Dataset items
(* ===== verification/Moment.v ===== *)
(** * Timestamps ([frontier_protocol.moment], [datetime.fromisoformat])

    Aware datetimes as microseconds since 0001-01-01T00:00:00Z, the text
    [isoformat] prints for them, and the extended ISO 8601 spellings
    [fromisoformat] reads (the basic and week-date spellings are not
    covered). *)

From S2P Require Import Prelude Sha256 Base64 Wire.
Local Open Scope Z_scope.

(** ** The proleptic Gregorian calendar *)

Definition is_leap (y : Z) : bool :=
  (y mod 4 =? 0) && (negb (y mod 100 =? 0) || (y mod 400 =? 0)).

Definition year_days (y : Z) : Z := if is_leap y then 366 else 365.

Definition month_days (y m : Z) : Z :=
  if m =? 2 then if is_leap y then 29 else 28
  else if (m =? 4) || (m =? 6) || (m =? 9) || (m =? 11) then 30 else 31.

Fixpoint days_before_month (fuel : nat) (y m : Z) : Z :=
  match fuel with
  | O => 0
  | S f => if m <=? 1 then 0 else month_days y (m - 1) + days_before_month f y (m - 1)
  end.

(** Days before January 1st of [y]. *)
Definition days_before_year (y : Z) : Z :=
  let k := y - 1 in 365 * k + k / 4 - k / 100 + k / 400.

Definition ordinal (y m d : Z) : Z := days_before_year y + days_before_month 12 y m + (d - 1).

Fixpoint find_year (fuel : nat) (y rest : Z) : Z * Z :=
  match fuel with
  | O => (y, rest)
  | S f => if rest <? year_days y then (y, rest) else find_year f (y + 1) (rest - year_days y)
  end.

Fixpoint find_month (fuel : nat) (y m rest : Z) : Z * Z :=
  match fuel with
  | O => (m, rest)
  | S f => if rest <? month_days y m then (m, rest) else find_month f y (m + 1) (rest - month_days y m)
  end.

Definition MAX_INSTANT : Z := 3652059 * 86400000000.

(** ** Printing *)

Fixpoint digits (k : nat) (n : Z) : list ascii :=
  match k with
  | O => []
  | S k' => digits k' (n / 10) ++ [chr (48 + n mod 10)]
  end.

Definition isoformat (t : Z) : string :=
  let day := t / 86400000000 in
  let us := t mod 86400000000 in
  let '(y, rest) := find_year (Z.to_nat 10010) 1 day in
  let '(m, d) := find_month 12 y 1 rest in
  let sec := us / 1000000 in
  let frac := us mod 1000000 in
  of_bytes (digits 4 y ++ ["-"%char] ++ digits 2 m ++ ["-"%char] ++ digits 2 (d + 1) ++ ["T"%char]
    ++ digits 2 (sec / 3600) ++ [":"%char] ++ digits 2 (sec / 60 mod 60) ++ [":"%char] ++ digits 2 (sec mod 60)
    ++ (if frac =? 0 then [] else "."%char :: digits 6 frac) ++ str_bytes "+00:00").

(** ** Reading *)

Definition digit_value (c : ascii) : option Z :=
  let n := byte_of c in if (48 <=? n) && (n <=? 57) then Some (n - 48) else None.

(** Exactly [k] digits. *)
Fixpoint read_digits (k : nat) (acc : Z) (l : list ascii) : option (Z * list ascii) :=
  match k, l with
  | O, _ => Some (acc, l)
  | S k', c :: l' => d ← digit_value c; read_digits k' (10 * acc + d) l'
  | S _, [] => None
  end.

Definition read_char (c : ascii) (l : list ascii) : option (list ascii) :=
  match l with d :: l' => if Ascii.eqb c d then Some l' else None | [] => None end.

(** [HH[:MM[:SS[.fff[fff]]]]], as microseconds. *)
Definition read_fraction (l : list ascii) : option (Z * list ascii) :=
  match read_char "." l with
  | None => Some (0, l)
  | Some l => match read_digits 6 0 l with
              | Some r => Some r
              | None => '(ms, l) ← read_digits 3 0 l; Some (ms * 1000, l)
              end
  end.

Definition read_time (l : list ascii) : option (Z * list ascii) :=
  '(h, l) ← read_digits 2 0 l;
  match read_char ":" l with
  | None => if h <? 24 then Some (h * 3600000000, l) else None
  | Some l =>
      '(mi, l) ← read_digits 2 0 l;
      match read_char ":" l with
      | None => if (h <? 24) && (mi <? 60) then Some ((h * 60 + mi) * 60000000, l) else None
      | Some l =>
          '(s, l) ← read_digits 2 0 l;
          '(us, l) ← read_fraction l;
          if (h <? 24) && (mi <? 60) && (s <? 60)
          then Some (((h * 60 + mi) * 60 + s) * 1000000 + us, l) else None
      end
  end.

(** The offset: [None] for a naive datetime. *)
Definition read_offset (l : list ascii) : option (option Z) :=
  match l with
  | [] => Some None
  | "+"%char :: l => '(off, l) ← read_time l; if bool_decide (l = []) then Some (Some off) else None
  | "-"%char :: l => '(off, l) ← read_time l; if bool_decide (l = []) then Some (Some (- off)) else None
  | _ => None
  end.

(** [datetime.fromisoformat]: local time and offset. *)
Definition fromisoformat (s : string) : option (Z * option Z) :=
  '(y, l) ← read_digits 4 0 (str_bytes s);
  l ← read_char "-" l;
  '(m, l) ← read_digits 2 0 l;
  l ← read_char "-" l;
  '(d, l) ← read_digits 2 0 l;
  if (1 <=? y) && (1 <=? m) && (m <=? 12) && (1 <=? d) && (d <=? month_days y m) then
    let day := ordinal y m d * 86400000000 in
    match l with
    | [] => Some (day, None)
    | _ :: l => '(us, l) ← read_time l; off ← read_offset l; Some (day + us, off)
    end
  else None.

(** [value.replace("Z", "+00:00")] *)
Fixpoint replace_z (l : list ascii) : list ascii :=
  match l with
  | [] => []
  | c :: l' => if Ascii.eqb c "Z" then str_bytes "+00:00" ++ replace_z l' else c :: replace_z l'
  end.

(** The instant a timestamp denotes: [datetime.fromisoformat(fp.moment(value))]. *)
Definition instant (value : string) : res pyexn Z :=
  _ ← text value 64;
  '(local, off) ← get_or (fromisoformat (of_bytes (replace_z (str_bytes value)))) ValueError;
  off ← get_or off ValueError;
  require ((0 <=? local - off) && (local - off <? MAX_INSTANT)) OverflowError;;
  Ok (local - off).

(** [fp.moment]: the canonical UTC text. *)
Definition moment (value : string) : res pyexn string := isoformat <$> instant value.

(** ** Round trip *)

Lemma find_year_spec fuel : ∀ y rest y' rest',
  0 <= rest → find_year fuel y rest = (y', rest') →
  0 <= rest' ∧ y <= y' ∧ days_before_year y + rest = days_before_year y' + rest' ∧
  (rest < 365 * Z.of_nat fuel → rest' < year_days y').
Proof.
  assert (Hstep : ∀ y, days_before_year (y + 1) = days_before_year y + year_days y).
  { intros y. unfold days_before_year, year_days, is_leap. rewrite Z.add_simpl_r.
    destruct (y mod 4 =? 0) eqn:E4, (y mod 100 =? 0) eqn:E100, (y mod 400 =? 0) eqn:E400; zbool; simpl;
      Z.to_euclidean_division_equations; lia. }
  assert (Hpos : ∀ y, 365 <= year_days y) by (intros y; unfold year_days; destruct (is_leap y); lia).
  induction fuel as [|fuel IH]; intros y rest y' rest' Hr H; simpl in H.
  - injection H as <- <-. split_and!; try lia.
  - destruct (rest <? year_days y) eqn:E; zbool.
    + injection H as <- <-. split_and!; try lia.
    + apply IH in H as (H1 & H2 & H3 & H4); [|lia]. rewrite Hstep in H3. specialize (Hpos y).
      split_and!; lia.
Qed.

(** Evaluate the closed integer operations of the goal. *)
Ltac zground :=
  repeat (match goal with
  | |- context [Zpos ?a + Zpos ?b] => let r := eval vm_compute in (Zpos a + Zpos b) in change (Zpos a + Zpos b) with r
  | |- context [Zpos ?a - Zpos ?b] => let r := eval vm_compute in (Zpos a - Zpos b) in change (Zpos a - Zpos b) with r
  | |- context [Zpos ?a =? Zpos ?b] => let r := eval vm_compute in (Zpos a =? Zpos b) in change (Zpos a =? Zpos b) with r
  | |- context [Zpos ?a <=? Zpos ?b] => let r := eval vm_compute in (Zpos a <=? Zpos b) in change (Zpos a <=? Zpos b) with r
  end; cbn iota beta; cbn [orb]).

Lemma find_month_spec y rest m d : 0 <= rest < year_days y → find_month 12 y 1 rest = (m, d) →
  1 <= m <= 12 ∧ 0 <= d < month_days y m ∧ days_before_month 12 y m + d = rest.
Proof.
  unfold year_days. intros Hr. cbn [find_month]. unfold month_days. zground.
  destruct (is_leap y) eqn:El;
    repeat match goal with
    | |- (if ?b then _ else _) = _ → _ => destruct b eqn:?; zbool
    end; intros [= <- <-]; cbn [days_before_month]; unfold month_days; rewrite ?El; zground; lia.
Qed.

Lemma digit_value_chr n : 0 <= n < 10 → digit_value (chr (48 + n)) = Some n.
Proof.
  revert n. apply (range_forallb (λ n, digit_value (chr (48 + n)) = Some n)
    (λ n, bool_decide (digit_value (chr (48 + n)) = Some n)) 10); [|vm_compute; reflexivity].
  intros x H. by res_inv.
Qed.

Lemma read_digits_app k : ∀ j acc l a rest, read_digits k acc l = Some (a, []) →
  read_digits (k + j) acc (l ++ rest) = read_digits j a rest.
Proof.
  induction k as [|k IH]; intros j acc l a rest H; simpl in H.
  - by injection H as -> ->.
  - destruct l as [|c l]; [done|]. simpl. destruct (digit_value c); [|done]. simpl in *. by apply IH.
Qed.

Lemma read_digits_digits k : ∀ n acc, 0 <= n < 10 ^ Z.of_nat k →
  read_digits k acc (digits k n) = Some (acc * 10 ^ Z.of_nat k + n, []).
Proof.
  induction k as [|k IH]; intros n acc Hn; simpl digits.
  - simpl. do 2 f_equal. change (10 ^ Z.of_nat 0) with 1 in *. lia.
  - replace (S k) with (k + 1)%nat at 1 by lia.
    assert (Hp : 10 ^ Z.of_nat (S k) = 10 * 10 ^ Z.of_nat k) by (rewrite Nat2Z.inj_succ, Z.pow_succ_r; lia).
    rewrite (read_digits_app k 1 _ _ (acc * 10 ^ Z.of_nat k + n / 10)).
    + cbn [read_digits]. rewrite digit_value_chr by (apply Z.mod_pos_bound; lia). simpl. do 2 f_equal.
      rewrite Hp. pose proof (Z.div_mod n 10 ltac:(lia)). nia.
    + apply IH. rewrite Hp in Hn. split; [apply Z.div_pos; lia|apply Z.div_lt_upper_bound; lia].
Qed.

Lemma read_digits_print k n rest : 0 <= n < 10 ^ Z.of_nat k →
  read_digits k 0 (digits k n ++ rest) = Some (n, rest).
Proof.
  intros Hn. pose proof (read_digits_app k 0 0 (digits k n) n rest) as H.
  rewrite Nat.add_0_r in H. rewrite H; [done|]. by rewrite read_digits_digits.
Qed.

Definition iso_char (c : ascii) : bool := existsb (Ascii.eqb c) (str_bytes "0123456789-T:.+").

Lemma length_digits k n : length (digits k n) = k.
Proof. revert n. induction k as [|k IH]; intros n; [done|]. simpl. rewrite length_app, IH. simpl. lia. Qed.

Lemma digits_iso k n : Forall (λ c, iso_char c = true) (digits k n).
Proof.
  revert n. induction k as [|k IH]; intros n; [constructor|]. apply Forall_app. split; [apply IH|].
  constructor; [|constructor]. pose proof (Z.mod_pos_bound n 10 ltac:(lia)) as H. revert H.
  generalize (n mod 10). apply (range_forallb (λ n, iso_char (chr (48 + n)) = true)
    (λ n, iso_char (chr (48 + n))) 10); [done|]. vm_compute. reflexivity.
Qed.

Lemma replace_z_iso l : Forall (λ c, iso_char c = true) l → replace_z l = l.
Proof.
  induction 1 as [|c l Hc _ IH]; [done|]. simpl. destruct (Ascii.eqb_spec c "Z"); [by subst|]. by rewrite IH.
Qed.

Lemma iso_not_nul l : Forall (λ c, iso_char c = true) l → existsb (Ascii.eqb "000") l = false.
Proof.
  induction 1 as [|c l Hc _ IH]; [done|]. cbn [existsb]. rewrite IH, orb_false_r.
  destruct (Ascii.eqb_spec "000" c) as [<-|]; [by vm_compute in Hc|done].
Qed.

(** The parts [isoformat] prints, and their ranges. *)
Record parts := Parts { p_y : Z; p_m : Z; p_d : Z; p_h : Z; p_mi : Z; p_s : Z; p_us : Z }.

Definition parts_ok (p : parts) : Prop :=
  1 <= p_y p <= 9999 ∧ 1 <= p_m p <= 12 ∧ 1 <= p_d p <= month_days (p_y p) (p_m p) ∧
  0 <= p_h p < 24 ∧ 0 <= p_mi p < 60 ∧ 0 <= p_s p < 60 ∧ 0 <= p_us p < 1000000.

Definition parts_bytes (p : parts) : list ascii :=
  digits 4 (p_y p) ++ ["-"%char] ++ digits 2 (p_m p) ++ ["-"%char] ++ digits 2 (p_d p) ++ ["T"%char]
  ++ digits 2 (p_h p) ++ [":"%char] ++ digits 2 (p_mi p) ++ [":"%char] ++ digits 2 (p_s p)
  ++ (if p_us p =? 0 then [] else "."%char :: digits 6 (p_us p)) ++ str_bytes "+00:00".

Definition parts_instant (p : parts) : Z :=
  ordinal (p_y p) (p_m p) (p_d p) * 86400000000 + (((p_h p * 60 + p_mi p) * 60 + p_s p) * 1000000 + p_us p).

Lemma isoformat_parts t : 0 <= t < MAX_INSTANT → ∃ p,
  isoformat t = of_bytes (parts_bytes p) ∧ parts_ok p ∧ parts_instant p = t.
Proof.
  intros Ht. unfold isoformat, MAX_INSTANT in *.
  set (day := t / 86400000000). set (us := t mod 86400000000).
  assert (Hday : 0 <= day < 3652059) by (unfold day; Z.to_euclidean_division_equations; lia).
  assert (Hus : 0 <= us < 86400000000) by (apply Z.mod_pos_bound; lia).
  assert (Hsum : t = day * 86400000000 + us) by (unfold day, us; Z.to_euclidean_division_equations; lia).
  destruct (find_year (Z.to_nat 10010) 1 day) as [y rest] eqn:Ey.
  apply find_year_spec in Ey as (Hrest & Hy1 & Hsumy & Hbound); [|lia].
  specialize (Hbound ltac:(lia)).
  destruct (find_month 12 y 1 rest) as [m d] eqn:Em.
  apply find_month_spec in Em as (Hm & Hd & Hsumd); [|lia].
  assert (Hy : y <= 9999).
  { change (days_before_year 1) with 0 in Hsumy. unfold days_before_year in Hsumy.
    Z.to_euclidean_division_equations; lia. }
  exists (Parts y m (d + 1) (us / 1000000 / 3600) (us / 1000000 / 60 mod 60) (us / 1000000 mod 60) (us mod 1000000)).
  split_and!; [done| |].
  - unfold parts_ok. cbn [p_y p_m p_d p_h p_mi p_s p_us]. split_and!; try lia; Z.to_euclidean_division_equations; lia.
  - unfold parts_instant, ordinal. cbn [p_y p_m p_d p_h p_mi p_s p_us].
    change (days_before_year 1) with 0 in Hsumy. rewrite Hsum.
    assert (us = ((us / 1000000 / 3600 * 60 + us / 1000000 / 60 mod 60) * 60 + us / 1000000 mod 60) * 1000000
                 + us mod 1000000) as <- by (Z.to_euclidean_division_equations; lia).
    lia.
Qed.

Goal of the exercise
Using the entries above, give back exactly the line containing "read_digits k acc (digits", the line containing "- replace (S", and every line between them, and nothing else.

Finished task
  read_digits k acc (digits k n) = Some (acc * 10 ^ Z.of_nat k + n, []).
Proof.
  induction k as [|k IH]; intros n acc Hn; simpl digits.
  - simpl. do 2 f_equal. change (10 ^ Z.of_nat 0) with 1 in *. lia.
  - replace (S k) with (k + 1)%nat at 1 by lia.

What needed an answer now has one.